By susger8 On 2011.10.05 08:06

We've had some discussions here about how medical researchers need to pay more attention to PD -- this might be of interest. The author says the impact of CNS disorders is greater than cancer or cardiovascular disease.


By karolinakitty On 2011.10.05 08:46
Interesting....what they don't talk about is the availability of certain drugs to those in certain countries...
Through my FB page on PD, I have met some in Europe who can't even get the drugs they need...they have to become smugglers, and pay outlandish costs, because their governments won't approve the drugs for that country. It's sad that it's a world where people can't get the medicines to aid them....

We all know what our drugs and care costs are. So many in this disease have lost so much due to the cost, both the medical and compulsion side of things.....CNS disorders, I think, are overlooked because it is such a broad spectrum....maybe researchers need to narrow it down or categorize them differently, maybe that may help in the research...I don't know....

By susger8 On 2011.10.05 09:20
European countries control the prices of drugs, while in the US we don't. This means that in each European country, the government negotiates with the manufacturer what the price will be. Sometimes the negotiations take a very long time, which delays the drug from being launched. Sometimes they don't reach agreement, and the drug is never marketed. And of course, in the UK they have a decision board called "Nice" which evaluates whether they feel the efficacy and novelty of the drug is worth the price...sometimes they don't approve a drug to be marketed.

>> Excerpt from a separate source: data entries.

(* ===== verification/Bits.v ===== *)
(** * Sets of small numbers as bit masks

    A C word used as a set: membership, insertion, removal, the elements in
    ascending order, their number, and the loop that takes the lowest element
    until none is left. *)

From Stdlib Require Import Sorting.Permutation.
From S2P Require Import Prelude.

Module Bits.

(** [m & BIT(i)], [m | BIT(i)] and [m & ~BIT(i)]. *)
Definition has (i m : Z) : bool := bool_of_Z (Z.land m (BIT i)).
Definition set_bit (i m : Z) : Z := Z.lor m (BIT i).
Definition clear_bit (i m : Z) : Z := Z.land m (Z.lnot (BIT i)).

Lemma testbit_BIT i j : 0 <= i -> Z.testbit (BIT i) j = (j =? i).
Proof.
  intros Hi. unfold BIT. rewrite Z.shiftl_1_l. destruct (Z.eqb_spec j i) as [->|].
  - by apply Z.pow2_bits_true.
  - by apply Z.pow2_bits_false.
Qed.
Lemma testbit_set i m j : 0 <= i -> Z.testbit (set_bit i m) j = Z.testbit m j || (j =? i).
Proof. intros. unfold set_bit. by rewrite Z.lor_spec, testbit_BIT. Qed.
Lemma testbit_clear i m j : 0 <= i -> Z.testbit (clear_bit i m) j = Z.testbit m j && negb (j =? i).
Proof.
  intros Hi. destruct (Z.neg_nonneg_cases j).
  - rewrite !Z.testbit_neg_r by done. done.
  - unfold clear_bit. by rewrite Z.land_spec, Z.lnot_spec, testbit_BIT.
Qed.
Lemma has_testbit i m : 0 <= i -> has i m = Z.testbit m i.
Proof.
  intros Hi. unfold has, bool_of_Z. destruct (Z.testbit m i) eqn:E.
  - destruct (Z.eqb_spec (Z.land m (BIT i)) 0) as [E0|]; [|done].
    apply (f_equal (fun x => Z.testbit x i)) in E0.
    by rewrite Z.land_spec, testbit_BIT, E, Z.eqb_refl, Z.bits_0 in E0.
  - destruct (Z.eqb_spec (Z.land m (BIT i)) 0) as [|Hne]; [done|]. exfalso. apply Hne.
    apply Z.bits_inj'. intros j Hj. rewrite Z.land_spec, testbit_BIT, Z.bits_0 by done.
    destruct (Z.eqb_spec j i) as [->|]; [by rewrite E|apply andb_false_r].
Qed.

(** ** Elements *)

Definition bits (n m : Z) : list Z := List.filter (Z.testbit m) (seqZ 0 n).
Definition count (n m : Z) : Z := Z.of_nat (length (bits n m)).

Lemma elem_bits n m i : In i (bits n m) <-> 0 <= i < n /\ Z.testbit m i = true.
Proof.
  unfold bits. rewrite filter_In, <- list_elem_of_In, elem_of_seqZ.
  replace (0 + n) with n by lia. done.
Qed.
Lemma nodup_bits n m : List.NoDup (bits n m).
Proof. apply List.NoDup_filter. apply NoDup_ListNoDup, NoDup_seqZ. Qed.
Lemma count_nonneg n m : 0 <= count n m.
Proof. unfold count. lia. Qed.

Lemma count_le n m m' :
  (forall i, 0 <= i < n -> Z.testbit m i = true -> Z.testbit m' i = true) -> count n m <= count n m'.
Proof.
  intros Hs. unfold count. apply Nat2Z.inj_le, List.NoDup_incl_length; [apply nodup_bits|].
  intros i. rewrite !elem_bits. intros [Hr Ht]. auto.
Qed.
Lemma count_ext n m m' :
  (forall i, 0 <= i < n -> Z.testbit m i = Z.testbit m' i) -> count n m = count n m'.
Proof.
  intros He. apply Z.le_antisymm; apply count_le; intros i Hi Ht; [rewrite <- He|rewrite He]; done.
Qed.
Lemma bits_count_zero n m : count n m = 0 <-> forall i, 0 <= i < n -> Z.testbit m i = false.
Proof.
  unfold count. destruct (bits n m) as [|i l] eqn:E.
  - split; [|done]. intros _ i Hi. destruct (Z.testbit m i) eqn:Ht; [|done].
    assert (Hin : In i (bits n m)) by (by apply elem_bits). by rewrite E in Hin.
  - split; [done|]. intros Hz. assert (Hin : In i (bits n m)) by (rewrite E; by left).
    apply elem_bits in Hin as [Hi Ht]. by rewrite Hz in Ht.
Qed.
Lemma count_pos n m i : 0 <= i < n -> Z.testbit m i = true -> 0 < count n m.
Proof.
  intros Hi Ht. destruct (Z.eq_dec (count n m) 0) as [E|]; [|pose proof (count_nonneg n m); lia].
  rewrite bits_count_zero in E. by rewrite E in Ht.
Qed.

(** A set with one element more. *)
Lemma count_insert n m m' i :
  0 <= i < n -> Z.testbit m i = false -> Z.testbit m' i = true ->
  (forall j, 0 <= j < n -> j <> i -> Z.testbit m' j = Z.testbit m j) -> count n m' = count n m + 1.
Proof.
  intros Hi H0 H1 Hj. unfold count.
  assert (Hp : Permutation (bits n m') (i :: bits n m)).
  { apply Stdlib.Sorting.Permutation.NoDup_Permutation; [apply nodup_bits|..].
    - constructor 2; [|apply nodup_bits]. rewrite elem_bits, H0. by intros [].
    - intros j. cbn. rewrite !elem_bits. destruct (Z.eq_dec j i) as [->|Hne]; [tauto|].
      split; [intros [Hr Ht]; right; by rewrite <- Hj|]. intros [->|[Hr Ht]]; [done|]. by rewrite Hj. }
  rewrite Hp. cbn. lia.
Qed.
Lemma count_set n m i :
  0 <= i < n -> Z.testbit m i = false -> count n (set_bit i m) = count n m + 1.
Proof.
  intros Hi Ht. apply (count_insert _ _ _ i); [done|done|..].
  - rewrite testbit_set by lia. rewrite Z.eqb_refl. apply orb_true_r.
  - intros j Hj Hne. rewrite testbit_set by lia. rewrite (proj2 (Z.eqb_neq _ _)) by done.
    apply orb_false_r.
Qed.
Lemma count_clear n m i :
  0 <= i < n -> Z.testbit m i = true -> count n (clear_bit i m) = count n m - 1.
Proof.
  intros Hi Ht. enough (count n m = count n (clear_bit i m) + 1) by lia.
  apply (count_insert _ _ _ i); [done| |done|].
  - rewrite testbit_clear by lia. rewrite Z.eqb_refl. apply andb_false_r.
  - intros j Hj Hne. rewrite testbit_clear by lia. rewrite (proj2 (Z.eqb_neq _ _)) by done.
    by rewrite andb_true_r.
Qed.

(** A set cut into three. *)
Lemma count_split n m a b c :
  (forall i, 0 <= i < n -> Z.b2z (Z.testbit m i) =
    Z.b2z (Z.testbit a i) + Z.b2z (Z.testbit b i) + Z.b2z (Z.testbit c i)) ->
  count n m = count n a + count n b + count n c.
Proof.
  unfold count, bits. intros Hi.
  assert (Hl : forall i, In i (seqZ 0 n) -> 0 <= i < n).
  { intros i Hin. rewrite <- list_elem_of_In, elem_of_seqZ in Hin. lia. }
  generalize dependent (seqZ 0 n). intros l. induction l as [|i l IH]; intros Hl; [done|].
  pose proof (Hi i (Hl i ltac:(by left))) as E. specialize (IH (fun j Hj => Hl j (or_intror Hj))).
  cbn [List.filter]. destruct (Z.testbit m i), (Z.testbit a i), (Z.testbit b i), (Z.testbit c i);
    cbn [Z.b2z length] in *; lia.
Qed.

(** ** Ranges *)

Lemma set_range w i m : 0 <= i < w -> in_range w m -> in_range w (set_bit i m).
Proof.
  intros Hi Hm. apply lor_range; [lia|done|]. unfold BIT, in_range. rewrite Z.shiftl_1_l.
  split; [lia|]. apply Z.pow_lt_mono_r; lia.
Qed.
Lemma clear_range w i m : 0 <= w -> 0 <= i -> in_range w m -> in_range w (clear_bit i m).
Proof.
  intros Hw Hi Hm. apply in_range_bits; [done|apply Z.land_nonneg; left; apply Hm|].
  intros j Hj. rewrite testbit_clear by done. by rewrite (bits_above w m j).
Qed.
Lemma bit_range w m i : 0 <= w -> in_range w m -> Z.testbit m i = true -> 0 <= i < w.
Proof.
  intros Hw Hm Ht. destruct (Z.neg_nonneg_cases i); [by rewrite Z.testbit_neg_r in Ht|].
  destruct (Z.lt_ge_cases i w); [done|]. by rewrite (bits_above w) in Ht.
Qed.
Lemma bits_zero w m : 0 <= w -> in_range w m -> bits w m = [] -> m = 0.
Proof.
  intros Hw Hm E. apply Z.bits_inj'. intros i Hi. rewrite Z.bits_0.
  destruct (Z.lt_ge_cases i w); [|by apply (bits_above w)].
  apply (proj1 (bits_count_zero w m)); [unfold count; by rewrite E|lia].
Qed.

(** ** The lowest element first *)

(** [__builtin_ctz], for a nonzero word. *)
Definition lowest (m : Z) : Z := default 32 (List.find (Z.testbit m) (seqZ 0 32)).

Lemma find_filter {A} (f : A -> bool) l : List.find f l = head (List.filter f l).
Proof. induction l as [|x l IH]; [done|]. cbn. by destruct (f x). Qed.
Lemma lowest_bits m : lowest m = default 32 (head (bits 32 m)).
Proof. unfold lowest, bits. by rewrite find_filter. Qed.

Lemma bits_clear n m i l : bits n m = i :: l -> bits n (clear_bit i m) = l.
Proof.
  intros E. assert (Hin : In i (bits n m)) by (rewrite E; by left). apply elem_bits in Hin as [Hi Ht].
  assert (Hnd : ~ In i l).
  { pose proof (nodup_bits n m) as Hd. rewrite E in Hd. by inversion_clear Hd. }
  unfold bits in *.
  transitivity (List.filter (fun j => negb (j =? i)) (List.filter (Z.testbit m) (seqZ 0 n))).
  - generalize (seqZ 0 n). intros k. induction k as [|j k IH]; [done|]. cbn [List.filter].
    rewrite testbit_clear by lia. destruct (Z.testbit m j); cbn [andb List.filter].
    + destruct (negb (j =? i)); cbn; by rewrite IH.
    + done.
  - rewrite E. cbn [List.filter]. rewrite Z.eqb_refl. cbn [negb]. clear E Ht.
    induction l as [|j l IH]; [done|]. cbn [List.filter].
    rewrite (proj2 (Z.eqb_neq j i)) by (intros ->; apply Hnd; by left). cbn [negb]. f_equal.
    apply IH. intros Hl. apply Hnd. by right.
Qed.

Section While.
Context {S : Type} (step : Z -> S -> S * bool).

(** [while (m) { i = ctz(m); ...; m &= ~BIT(i); }] with a body that may leave
    the loop, and the same as a walk over the elements. *)
Fixpoint while_bits (fuel : nat) (m : Z) (s : S) : option (S * bool) :=
  if m =? 0 then Some (s, true)
  else match fuel with
       | O => None
       | Datatypes.S fuel =>
         let i := lowest m in
         let '(s, go) := step i s in
         if go then while_bits fuel (clear_bit i m) s else Some (s, false)
       end.
Fixpoint each (l : list Z) (s : S) : S * bool :=
  match l with
  | [] => (s, true)
  | i :: l => let '(s, go) := step i s in if go then each l s else (s, false)
  end.

Lemma while_each fuel : forall m s,
  in_range 32 m -> (length (bits 32 m) <= fuel)%nat ->
  while_bits fuel m s = Some (each (bits 32 m) s).
Proof.
  induction fuel as [|fuel IH]; intros m s Hm Hl; cbn [while_bits].
  - destruct (bits 32 m) as [|] eqn:E; [|cbn in Hl; lia].
    by rewrite (bits_zero 32 m) by (done || lia).
  - destruct (Z.eqb_spec m 0) as [->|Hne]; [done|].
    destruct (bits 32 m) as [|i l] eqn:E; [by apply (bits_zero 32) in E|].
    assert (Hi : lowest m = i) by (by rewrite lowest_bits, E). rewrite Hi.
    assert (Hin : In i (bits 32 m)) by (rewrite E; by left). apply elem_bits in Hin as [Hr _].
    cbn [each]. destruct (step i s) as [s' []]; [|done].
    rewrite IH; rewrite ?(bits_clear 32 m i l E); [done|by apply clear_range; [lia..|]|cbn in Hl; lia].
Qed.

Lemma length_bits n m : (length (bits n m) <= Z.to_nat n)%nat.
Proof.
  unfold bits. rewrite <- (length_seqZ 0 n). generalize (seqZ 0 n). intros l.
  induction l as [|i l IH]; [done|]. cbn. destruct (Z.testbit m i); cbn; lia.
Qed.

(** Thirty-two turns are enough. *)
Lemma while_bits_each m s : in_range 32 m -> while_bits 32 m s = Some (each (bits 32 m) s).
Proof. intros. apply while_each; [done|]. pose proof (length_bits 32 m). lia. Qed.

Lemma each_inv (P : S -> Prop) l s :
  (forall i s, In i l -> P s -> P (step i s).1) -> P s -> P (each l s).1.
Proof.
  revert s. induction l as [|i l IH]; intros s Hstep Hs; [done|]. cbn [each].
  pose proof (Hstep i s ltac:(by left) Hs) as H1. destruct (step i s) as [s' []]; [|done].
  apply IH; [|done]. intros j t Hj. apply Hstep. by right.
Qed.
End While.

(** ** The highest element first *)

(** src/include/common.h:449-449 [__fls] *)
Definition __fls (n : Z) : Z := Z.log2 n.

Lemma fls_bit m : 0 < m -> Z.testbit m (__fls m) = true.
Proof. apply Z.bit_log2. Qed.
Lemma fls_max m i : 0 < m -> Z.testbit m i = true -> i <= __fls m.
Proof.
  intros Hm Ht. destruct (Z.le_gt_cases i (__fls m)); [done|].
  rewrite Z.bits_above_log2 in Ht; [done|lia|done].
Qed.
Lemma fls_range w m : 0 < m -> in_range w m -> 0 <= __fls m < w.
Proof.
  intros Hm [_ Hr]. split; [apply Z.log2_nonneg|]. by apply Z.log2_lt_pow2.
Qed.
Lemma bits_fls n m :
  0 < m -> in_range n m -> bits n m = bits n (clear_bit (__fls m) m) ++ [__fls m].
Proof.
  intros Hm Hr. pose proof (fls_range n m Hm Hr) as Hk. set (k := __fls m) in *. unfold bits.
  assert (Hs : seqZ 0 n = seqZ 0 k ++ k :: seqZ (k + 1) (n - k - 1)).
  { replace n with (k + (1 + (n - k - 1))) at 1 by lia. rewrite seqZ_app by lia. f_equal.
    rewrite seqZ_app by lia. by replace (0 + k) with k by lia. }
  rewrite Hs, !List.filter_app. cbn [List.filter].
  assert (Hb : Z.testbit m k = true) by (by apply fls_bit). rewrite Hb, testbit_clear by lia. rewrite Z.eqb_refl, andb_false_r.
  assert (Hhi : forall f, (forall i, k < i -> f i = false) -> List.filter f (seqZ (k + 1) (n - k - 1)) = []).
  { intros f Hf. destruct (List.filter f _) as [|x l] eqn:E; [done|]. exfalso.
    assert (Hin : In x (List.filter f (seqZ (k + 1) (n - k - 1)))) by (rewrite E; by left).
    apply filter_In in Hin as [Hin Hx]. apply list_elem_of_In, elem_of_seqZ in Hin. rewrite Hf in Hx by lia. done. }
  rewrite (Hhi (Z.testbit m)), (Hhi (Z.testbit (clear_bit k m))).
  - rewrite app_nil_r. f_equal. apply filter_ext_in. intros i Hin. apply list_elem_of_In, elem_of_seqZ in Hin.
    rewrite testbit_clear by lia. rewrite (proj2 (Z.eqb_neq _ _)) by lia. by rewrite andb_true_r.
  - intros i Hi. rewrite testbit_clear by lia. destruct (Z.testbit m i) eqn:E; [|done].
    pose proof (fls_max m i Hm E). lia.
  - intros i Hi. destruct (Z.testbit m i) eqn:E; [|done]. pose proof (fls_max m i Hm E). lia.
Qed.

Section WhileFls.
Context {S : Type} (step : Z -> S -> S).

(** [while (m) { i = __fls(m); ...; m &= ~BIT(i); }] *)
Fixpoint while_fls (fuel : nat) (m : Z) (s : S) : option S :=
  if m =? 0 then Some s
  else match fuel with
       | O => None
       | Datatypes.S fuel => let i := __fls m in while_fls fuel (clear_bit i m) (step i s)
       end.

Lemma while_fls_bits n fuel : forall m s,
  0 <= n -> in_range n m -> (length (bits n m) <= fuel)%nat ->
  while_fls fuel m s = Some (foldl (fun s i => step i s) s (rev (bits n m))).
Proof.
  induction fuel as [|fuel IH]; intros m s Hn Hm Hl; cbn [while_fls].
  - destruct (bits n m) as [|] eqn:E; [|cbn in Hl; lia]. by rewrite (bits_zero n m).
  - destruct (Z.eqb_spec m 0) as [->|Hne].
    { replace (bits n 0) with (@nil Z); [done|]. symmetry. unfold bits. generalize (seqZ 0 n).
      induction l; [done|]. cbn. by rewrite Z.bits_0. }
    assert (0 < m) by (destruct Hm; lia). pose proof (fls_range n m ltac:(done) Hm).
    rewrite (bits_fls n m) in Hl |- * by done. rewrite length_app in Hl. cbn [length] in Hl.
    rewrite rev_app_distr. cbn [rev app foldl]. apply IH; [done|apply clear_range; [lia..|done]|lia].
Qed.
Lemma while_fls_all m s :
  in_range 32 m -> while_fls 32 m s = Some (foldl (fun s i => step i s) s (rev (bits 32 m))).
Proof. intros. apply while_fls_bits; [lia|done|]. pose proof (length_bits 32 m). lia. Qed.
End WhileFls.
End Bits.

In the US we have wide availability, but we pay a high price. It's a tradeoff.

To comment on your second point, the CNS is such a difficult area in which to do research. Less is known, the complexity is high, and there is a lack of ability to measure the disease effects directly and objectively, the way you would measure blood pressure or tumor size.


By LOHENGR1N On 2011.10.05 19:49
Whoa! Hang on a minute....these articles and the like are made to skew what the Authors want. Of course if you take and lump and I quote from the article start; "and the region is facing a political, social and financial "ticking bomb" as more people fall prey to mental illnesses, researchers said on Tuesday. such as depression, anxiety, insomnia and dementia, will rise as people live longer, making it "the number one economic challenge for European health care."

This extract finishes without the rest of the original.